Who is this that hides counsel without knowledge? Therefore I have declared that which I did not understand; things too wonderful for me which I did not know.
Hear, now, and I will speak; I will ask you and do you instruct me. I have heard of you by the hearing of the ear; but now my eye sees you.
The one truth, nevertheless, tells itself in many ways,’ the Director continued, ‘like colour or a sound; like a hot day or a cold night, like one bright star to rule the day and a hundred billion madly dancing to rule the night…and, make no mistake, my dear Chihuahuas; noble legends may contain truths inaccessible to newspaper reporters.’ ‘Well,’ Alfie beamed (but the fight had left him), ‘I still don’t understand.’ ‘But Alfie!!’ It was the Director’s turn to laugh, ‘recognizing that is the beginning of understanding!’
A week after the return of ‘T’ and the Chihuahuas from their visit to Minton, the city council of Margate- elected on promises to curb immigration (among other things)- advanced an ordinance aimed at detaining and deporting every parakeet in Thanet since, clearly, they were not native to the British Isles and, certainly, had not entered the country legally.
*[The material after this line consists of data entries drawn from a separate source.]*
(* ===== verification/LineDiff.v ===== *)
(** * Line diff: the edit script ([crates/edit/src/diff.rs])

    The bounded greedy O(ND) search of the diff engine, its backtracking and
    the merge of equal runs.  [None] in an [option] result is a panic: an index
    out of bounds or a failed [debug_assert] (the model is the debug build).
    A line is a string; the search only compares lines.  Frontier values are
    [Z] ([isize] values stay within the line counts, far from its bounds). *)
From S2P Require Import Prelude.

Definition MAX_DIFF_LINES : nat := 20000.
Definition MAX_MYERS_D_ITER : nat := 4096.
Definition TRACE_ENTRY_BUDGET : N := 8000000.

Inductive Op := Eq (count : nat) | Del (line : string) | Ins (line : string).

#[global] Instance Op_eq_dec : EqDecision Op.
Proof. solve_decision. Defined.

(** ** Vectors indexed by a diagonal *)
(** [v[k + off]], a panic out of bounds. *)
Definition vget (v : list Z) (off k : Z) : option Z :=
  if decide (0 <= k + off)%Z then v !! Z.to_nat (k + off) else None.

Definition vset (v : list Z) (off k x : Z) : option (list Z) :=
  if decide (0 <= k + off ∧ k + off < Z.of_nat (length v))%Z
  then Some (<[Z.to_nat (k + off) := x]> v) else None.

(** [v[lo..hi].to_vec()] *)
Definition slice {A} (v : list A) (lo hi : nat) : option (list A) :=
  if decide (lo ≤ hi ∧ hi ≤ length v) then Some (take (hi - lo) (drop lo v)) else None.

(** [l[x as usize]]; a negative [x] is a huge [usize]. *)
Definition line_at (l : list string) (x : Z) : option string :=
  if decide (0 <= x)%Z then l !! Z.to_nat x else None.

Section Myers.
Context (a b : list string).

(** The guard of the snake loop: both indices in bounds and equal lines. *)
Definition matches (x y : Z) : bool :=
  match line_at a x, line_at b y with
  | Some s, Some t => bool_decide (s = t)
  | _, _ => false
  end.

Fixpoint snake (fuel : nat) (x y : Z) : Z * Z :=
  match fuel with
  | 0 => (x, y)
  | S fuel' => if matches x y then snake fuel' (x + 1) (y + 1) else (x, y)
  end.

Definition came_from_kplus1 (v : list Z) (off d k : Z) : option bool :=
  if decide (k = - d)%Z then Some true
  else if decide (k = d) then Some false
  else l ← vget v off (k - 1); r ← vget v off (k + 1); Some (bool_decide (l < r)%Z).

Definition step_start (v : list Z) (off d k : Z) : option Z :=
  c ← came_from_kplus1 v off d k;
  if (c : bool) then vget v off (k + 1) else (λ x, x + 1)%Z <$> vget v off (k - 1).

(** The [while k <= d_i] loop; the flag says that the corner was reached. *)
Fixpoint diagonals (fuel : nat) (off d k : Z) (v : list Z) : option (list Z * bool) :=
  match fuel with
  | 0 => Some (v, false)
  | S fuel' =>
      if decide (k <= d)%Z then
        x0 ← step_start v off d k;
        let '(x, y) := snake (length a) x0 (x0 - k)%Z in
        v' ← vset v off k x;
        if decide (Z.of_nat (length a) <= x ∧ Z.of_nat (length b) <= y)%Z then Some (v', true)
        else diagonals fuel' off d (k + 2)%Z v'
      else Some (v, false)
  end.

(** The ['outer] loop over [d in ds]: the iteration that reached the corner
    and the trace rows, one per iteration. *)
Fixpoint search (off : nat) (ds : list nat) (v : list Z) (trace : list (list Z)) :
    option (option nat * list (list Z)) :=
  match ds with
  | [] => Some (None, trace)
  | d :: ds' =>
      row ← slice v (off - d) (off + d + 1);
      let trace := trace ++ [row] in
      '(v', found) ← diagonals (S d) (Z.of_nat off) (Z.of_nat d) (- Z.of_nat d)%Z v;
      if (found : bool) then Some (Some d, trace) else search off ds' v' trace
  end.

(** [while x > sx && y > sy]: the ops are built in front, so the list is the
    reverse of the vector the code reverses at the end. *)
Fixpoint rewind (fuel : nat) (x y sx sy : Z) (ops : list Op) : Z * Z * list Op :=
  match fuel with
  | 0 => (x, y, ops)
  | S fuel' =>
      if decide (sx < x ∧ sy < y)%Z
      then rewind fuel' (x - 1) (y - 1) sx sy (Eq 1 :: ops) else (x, y, ops)
  end.

Fixpoint backtrack (trace : list (list Z)) (d : nat) (x y : Z) (ops : list Op) :
    option (Z * Z * list Op) :=
  match d with
  | 0 => Some (x, y, ops)
  | S d' =>
      let d_i := Z.of_nat d in
      let k := (x - y)%Z in
      row ← trace !! d;
      c ← came_from_kplus1 row d_i d_i k;
      let prev_k := if (c : bool) then (k + 1)%Z else (k - 1)%Z in
      px ← vget row d_i prev_k;
      let py := (px - prev_k)%Z in
      let '(sx, sy) := if (c : bool) then (px, py + 1)%Z else (px + 1, py)%Z in
      let '(x, y, ops) := rewind (length a) x y sx sy ops in
      if decide (x = sx ∧ y = sy) then
        if (c : bool) then
          t ← line_at b (y - 1);
          if decide (x = px ∧ y - 1 = py)%Z then backtrack trace d' x (y - 1) (Ins t :: ops) else None
        else
          s ← line_at a (x - 1);
          if decide (x - 1 = px ∧ y = py)%Z then backtrack trace d' (x - 1) y (Del s :: ops) else None
      else None
  end.

(** Merging adjacent equal runs. *)
Definition merge_op (merged : list Op) (op : Op) : list Op :=
  match last merged, op with
  | Some (Eq run), Eq n => take (length merged - 1) merged ++ [Eq (run + n)]
  | _, _ => merged ++ [op]
  end.

Definition merge_runs (ops : list Op) : list Op := foldl merge_op [] ops.
End Myers.

(** [while (d_budget + 1) * (d_budget + 1) <= TRACE_ENTRY_BUDGET] *)
Fixpoint budget_loop (fuel : nat) (d_budget : N) : N :=
  match fuel with
  | 0 => d_budget
  | S fuel' =>
      if ((d_budget + 1) * (d_budget + 1) <=? TRACE_ENTRY_BUDGET)%N
      then budget_loop fuel' (d_budget + 1) else d_budget
  end.

Definition d_budget : nat := N.to_nat (budget_loop 4096 0).
Definition d_cap : nat := Nat.min MAX_MYERS_D_ITER d_budget.

(** [myers_edit_script] for a given cap, past the shortcut for two empty files:
    [Some None] is the fallback. *)
Definition myers_body (cap : nat) (a b : list string) : option (option (list Op)) :=
  '(found, trace) ← search a b cap (seq 0 (S cap)) (replicate (2 * cap + 1) 0%Z) [];
  match found with
  | None => Some None
  | Some d =>
      '(x, y, ops) ← backtrack a b trace d (Z.of_nat (length a)) (Z.of_nat (length b)) [];
      if decide (x = y) then
        let ops := if decide (0 < x)%Z then Eq (Z.to_nat x) :: ops else ops in
        Some (Some (merge_runs ops))
      else None
  end.

Definition myers_with (cap : nat) (a b : list string) : option (option (list Op)) :=
  match a, b with [], [] => Some (Some []) | _, _ => myers_body cap a b end.

Definition myers_edit_script (a b : list string) : option (option (list Op)) :=
  myers_with d_cap a b.

Example myers_classic :
  myers_with 10 ["a"; "b"; "c"; "a"; "b"; "b"; "a"] ["c"; "b"; "a"; "b"; "a"; "c"]
  = Some (Some [Del "a"; Del "b"; Eq 1; Ins "b"; Eq 2; Del "b"; Eq 1; Ins "c"]).
Proof. vm_compute. reflexivity. Qed.
Example myers_over : myers_with 1 ["a"; "b"] ["c"] = Some None.
Proof. vm_compute. reflexivity. Qed.
Example d_cap_value : d_cap = 2828.
Proof. vm_compute. reflexivity. Qed.
(* ===== verification/MyersThms.v ===== *)
(** * Correctness of the edit-script search

    The edit graph, the furthest-reaching frontier and its invariant, and the
    theorems on [LineDiff.myers_edit_script]: it never panics, its script turns
    the old lines into the new ones with the least number of removed and added
    lines, and it falls back exactly past the cap. *)
From S2P Require Import Prelude LineDiff.

(** ** What a script does *)
Fixpoint apply_ops (ops : list Op) (old : list string) : option (list string) :=
  match ops with
  | [] => match old with [] => Some [] | _ => None end
  | Eq c :: ops' =>
      if decide (c ≤ length old) then app (take c old) <$> apply_ops ops' (drop c old) else None
  | Del s :: ops' =>
      match old with
      | t :: old' => if decide (t = s) then apply_ops ops' old' else None
      | [] => None
      end
  | Ins s :: ops' => cons s <$> apply_ops ops' old
  end.

Fixpoint cost (ops : list Op) : nat :=
  match ops with
  | [] => 0
  | Eq _ :: ops' => cost ops'
  | _ :: ops' => S (cost ops')
  end.

(** No empty and no adjacent equal runs. *)
Fixpoint merged (ops : list Op) : Prop :=
  match ops with
  | [] => True
  | Eq c :: ops' => 0 < c ∧ match ops' with Eq _ :: _ => False | _ => True end ∧ merged ops'
  | _ :: ops' => merged ops'
  end.

Lemma apply_merge l r n ops old :
  apply_ops (l ++ Eq r :: Eq n :: ops) old = apply_ops (l ++ Eq (r + n) :: ops) old.
Proof.
  revert old; induction l as [|[c|s|s] l IH]; intros old; cbn [app apply_ops].
  - rewrite length_drop, drop_drop. repeat case_decide; try lia; try done.
    destruct (apply_ops ops _); [|done]. cbn. f_equal.
    rewrite app_assoc. f_equal. rewrite <- (take_drop r (take (r + n) old)).
    rewrite take_take, Nat.min_l by lia. f_equal.
    rewrite skipn_firstn_comm. f_equal. lia.
  - case_decide; [|done]. by rewrite IH.
  - destruct old; [done|]. case_decide; [|done]. apply IH.
  - by rewrite IH.
Qed.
Thankfully, the ordinance was quickly overturned due to popular outcry and it is possible to visit Hartsdown Park on All Saints Avenue for a parakeet safari (best done in the late Autumn and Winter) to this very day.
Editor’s note: Hartsdown Park on All Saints’ Avenue: this sounds suspiciously like the territory of a deer – perhaps the legendary and holy Boanerges?